Comédie en 3 actes
Pour 7 personnes
Préface
Bienvenue dans le fascinant, le vertigineux, le parfois pathétique royaume de l’Homo influencius. Non, il ne s’agit pas d’une nouvelle espèce découverte dans les profondeurs de l’Amazonie, mais plutôt d’une créature étrange et proliférante de notre ère numérique : l’individu dont l’existence semble intrinsèquement liée au nombre de ses abonnés, à la qualité de son éclairage et à la pertinence (souvent douteuse) de ses placements de produits.
J’ai longtemps observé cette faune bigarrée, ses rituels étranges devant des écrans lumineux, son langage codé fait de hashtags et d’émojis, sa quête incessante d’une validation virtuelle qui, ironiquement, semble parfois creuser un vide bien réel. C’est de cette observation, à la fois amusée et légèrement inquiète, qu’est né Homo influencius.
Cette pièce n’est pas une charge à brûle-pourpoint contre les influenceurs. Ce serait trop simple et, avouons-le, manquerait singulièrement de nuance. Il s’agit plutôt d’une tentative de lever le voile, avec un sourire (parfois jaune), sur les mécanismes de cette économie de l’attention qui nous concerne tous, que nous soyons acteurs ou simples spectateurs de ce théâtre digital.
À travers le prisme de Léo, l’archétype de l’influenceur en pleine ascension (et en plein doute), et le regard acéré de Chloé, l’observatrice cynique mais non moins impliquée, j’ai voulu explorer les illusions et les désillusions, les vanités et les fragilités qui se cachent derrière les filtres et les « stories » éphémères.
La panne, cet événement aussi banal que potentiellement cataclysmique pour nos vies hyper-connectées, agit ici comme un révélateur. Privés de leur oxygène numérique, nos personnages sont forcés de se confronter à une réalité qu’ils avaient soigneusement mise de côté. Les masques tombent, les vernis craquent, et derrière les identités construites à coups de likes, apparaissent des êtres humains avec leurs failles, leurs contradictions et, peut-être, une infime lueur d’espoir.
Alors, installez-vous confortablement. Observez ces spécimens d’Homo influencius dans leur habitat naturel (un loft sponsorisé, bien sûr). Riez de leurs travers, reconnaissez-y peut-être une part de vous-même, et qui sait, la prochaine fois que votre téléphone vibrera, vous y penserez peut-être à deux fois avant de liker compulsivement la énième photo d’un smoothie « détox » ou d’un coucher de soleil retouché.
Eric Fernandez Léger
L’intrigue
Léo, jeune influenceur en pleine ascension, incarne à la perfection cet univers superficiel : il enchaîne les stories sponsorisées, jongle avec les codes promotionnels et vit dans la peur permanente de perdre en engagement. Face à lui, Chloé, plus lucide et cynique, observe d’un œil amusé cette course effrénée à la notoriété virtuelle.
Leur quotidien hyperconnecté bascule lorsque une panne d’électricité les prive brutalement de leurs précieux écrans. Coincés dans l’obscurité, ils sont forcés de se confronter à une réalité qu’ils avaient soigneusement évitée : leur dépendance aux réseaux, leur quête désespérée de validation et le vide derrière leurs identités numériques.
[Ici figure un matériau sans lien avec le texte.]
(** The state after a retransmission timeout. *)
Lemma tcp_ok_rexmt tp inp so : tcp_ok tp inp so ->
  tcp_ok (tcp_sack_clear (set_t_flags (t_flags tp &~ TF_FASTRECOVERY) (set_dupacks 0 (set_rtt_start 0
    (set_snd_recover (snd_max tp) (set_snd_nxt (snd_una tp) tp)))))) inp so.
Proof.
  intros [T0 [] T2 T3 T4]. destruct oo_sack as [[W1 W2] Hw Hb]. unfold tcp_sack_clear. tcp_simpl.
  constructor; tcp_simpl; try done.
  - constructor; tcp_simpl; try done.
    + constructor; tcp_simpl; [by constructor | done |]. unfold board. tcp_simpl. split; constructor.
    + apply rel_una_max.
    + apply rel_una_max.
    + unfold seq_bound, sent_fin in *. tcp_simpl. rewrite flag_ldiff_other by done.
      destruct (t_state tp); try done; by destruct oo_bound.
  - intros _. split; [done |]. apply ldiff_clears.
Qed.

Lemma rexmt_timeout_spec h s tp inp so : inv h s tp inp so ->
  wp tcp_rexmt_timeout (fun _ s' => left_ok h inp so s') s.
Proof.
  intros H. unfold tcp_rexmt_timeout. wp_steps. eapply wp_inv_tp; [done | tcp_same tp; apply H |].
  set (tp1 := set_rexmt_shift _ tp). intros H1. pose proof (iv_live _ _ _ _ _ H1) as L1. wp_steps.
  destruct (_ >? _); [eapply wp_drop; [done | auto] |]. wp_steps.
  match goal with |- wp ?m ?Q ?st =>
    assert (Hm : wp m (fun _ s' => exists tp', inv h s' tp' inp so /\ c_cc s' = c_cc s) st)
  end.
  { apply cwp_when; intros _; [| by eauto]. eapply wp_inv_tp; [done | tcp_same tp1; apply H1 | eauto]. }
  eapply cwp_mono; [exact Hm |]. intros _ s2 (tp2 & H2 & Ecc). wp_steps.
  match goal with |- wp ?m ?Q ?st =>
    assert (Hm2 : wp m (fun _ s' => exists tp', inv h s' tp' inp so) st)
  end.
  { apply cwp_when; intros _; [| by eauto]. destruct (law_signal _ (ek_cc _ (iv_env _ _ _ _ _ H2))) as (f & -> & Hf).
    eapply wp_inv_tp; [done | eapply cong_only_ok; [apply Hf | apply H2] | eauto]. }
  eapply cwp_mono; [exact Hm2 |]. intros _ s3 (tp3 & H3). wp_steps.
  eapply wp_inv_tp; [done | exact (tcp_ok_rexmt tp3 inp so (iv_tcp _ _ _ _ _ H3)) |]. intros H4. pose proof (iv_live _ _ _ _ _ H4) as L4. wp_steps.
  eapply wp_inv_timer; [done |]. intros tp5 _ H5. wp_steps. eapply wp_output; [done |]. intros. wp_steps.
  by eapply inv_left.
Qed.

Lemma setpersist_spec h s tp inp so (Q : unit -> conn -> Prop) : inv h s tp inp so ->
  (forall s' tp', inv h s' tp' inp so -> Q tt s') -> wp tcp_setpersist Q s.
Proof.
  intros H HQ. pose proof (iv_live _ _ _ _ _ H) as L. unfold tcp_setpersist. wp_steps.
  eapply wp_inv_timer; [done |]. intros tp1 _ H1. apply cwp_when; intros _; [| eauto].
  eapply wp_inv_tp; [done | tcp_same tp1; apply H1 | eauto].
Qed.

Lemma persist_body_spec h s tp inp so : inv h s tp inp so ->
  wp (tcp_setpersist ;!
      upd_tp (fun tp => set_t_flags (Z.lor (t_flags tp) TF_FORCEDATA) tp) ;!
      let* _ := tcp_output in
      upd_tp (fun tp => set_t_flags (t_flags tp &~ TF_FORCEDATA) tp))
    (fun _ s' => left_ok h inp so s') s.
Proof.
  intros H. wp_steps. eapply setpersist_spec; [done |]. intros s1 tp1 H1. wp_steps.
  eapply wp_inv_tp; [done | tcp_same tp1; apply H1 |]. intros H2. wp_steps.
  eapply wp_output; [done |]. intros r s3 tp3 H3 _.
  eapply wp_inv_tp; [done | tcp_same tp3; apply H3 |]. intros H4. by eapply inv_left.
Qed.

Lemma keep_timeout_spec h s tp inp so : inv h s tp inp so ->
  wp tcp_keep_timeout (fun _ s' => left_ok h inp so s') s.
Proof.
  intros H. pose proof (iv_live _ _ _ _ _ H) as L. unfold tcp_keep_timeout. wp_steps.
  assert (Harm : forall s1 tp1 ms, inv h s1 tp1 inp so ->
    wp (tcp_timer_activate TCPT_KEEP ms) (fun _ s' => left_ok h inp so s') s1).
  { intros s1 tp1 ms H1. eapply wp_inv_timer; [done |]. intros. by eapply inv_left. }
  destruct (negb (TCPS_HAVEESTABLISHED _)); [eapply wp_drop; [done | auto] |]. wp_steps.
  destruct (negb (tcp_keepalive_enabled _ _)); [by eapply Harm |]. wp_steps.
  destruct (_ <? TCP_KEEPIDLE_MS).
  { wp_steps. eapply wp_inv_tp; [done | tcp_same tp; apply H |]. intros H1. by eapply Harm. }
  destruct (_ >=? TCP_KEEPCNT); [eapply wp_drop; [done | auto] |]. wp_steps.
  eapply wp_inv_tp; [done | tcp_same tp; apply H |]. intros H1. wp_steps.
  eapply wp_respond; [done | done |]. intros s2 H2. by eapply Harm.
Qed.

(** The five handlers. *)
Definition tcp_timer (w : tcp_timer_type) : M unit :=
  match w with
  | TCPT_REXMT => tcp_timer_rexmt
  | TCPT_PERSIST => tcp_timer_persist
  | TCPT_KEEP => tcp_timer_keep
  | TCPT_2MSL => tcp_timer_2msl
  | TCPT_DELACK => tcp_timer_delack
  end.

Lemma timer_spec w s : conn_ok 0 s -> c_tcb s <> Freed -> wp (tcp_timer w) (fun _ s' => settled s s') s.
Proof.
  intros H Hf. destruct w; apply timer_handler_spec; try done; intros s1 tp1 inp1 so1 H1.
  - by eapply rexmt_timeout_spec.
  - by eapply persist_body_spec.
  - by eapply keep_timeout_spec.
  - eapply wp_close; [done | auto].
  - wp_steps. eapply wp_inv_tp; [done | |].
    + tcp_same tp1. apply H1.
    + intros H2. wp_steps. eapply wp_output; [done |]. intros. wp_steps. by eapply inv_left.
Qed.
Au fil de leurs échanges, des confessions inattendues émergent. Léo avoue son besoin maladif d’être vu, tandis que Chloé révèle sa désillusion face à un système qu’elle méprise tout en y participant. La découverte d’objets d’un autre temps (un vieux Game Boy, des lettres manuscrites) les pousse à réfléchir à une époque où l’on vivait sans algorithmes.
Mais lorsque l’électricité revient, le monde digital les rattrape aussitôt. Leurs agents, Max et Jade, leur proposent des collaborations encore plus lucratives, capitalisant sur leur expérience de « déconnexion forcée ». Tiraillés entre leur désir d’authenticité et les exigences du marketing d’influence, Léo et Chloé tentent de trouver un équilibre… sans savoir s’ils peuvent vraiment échapper au système.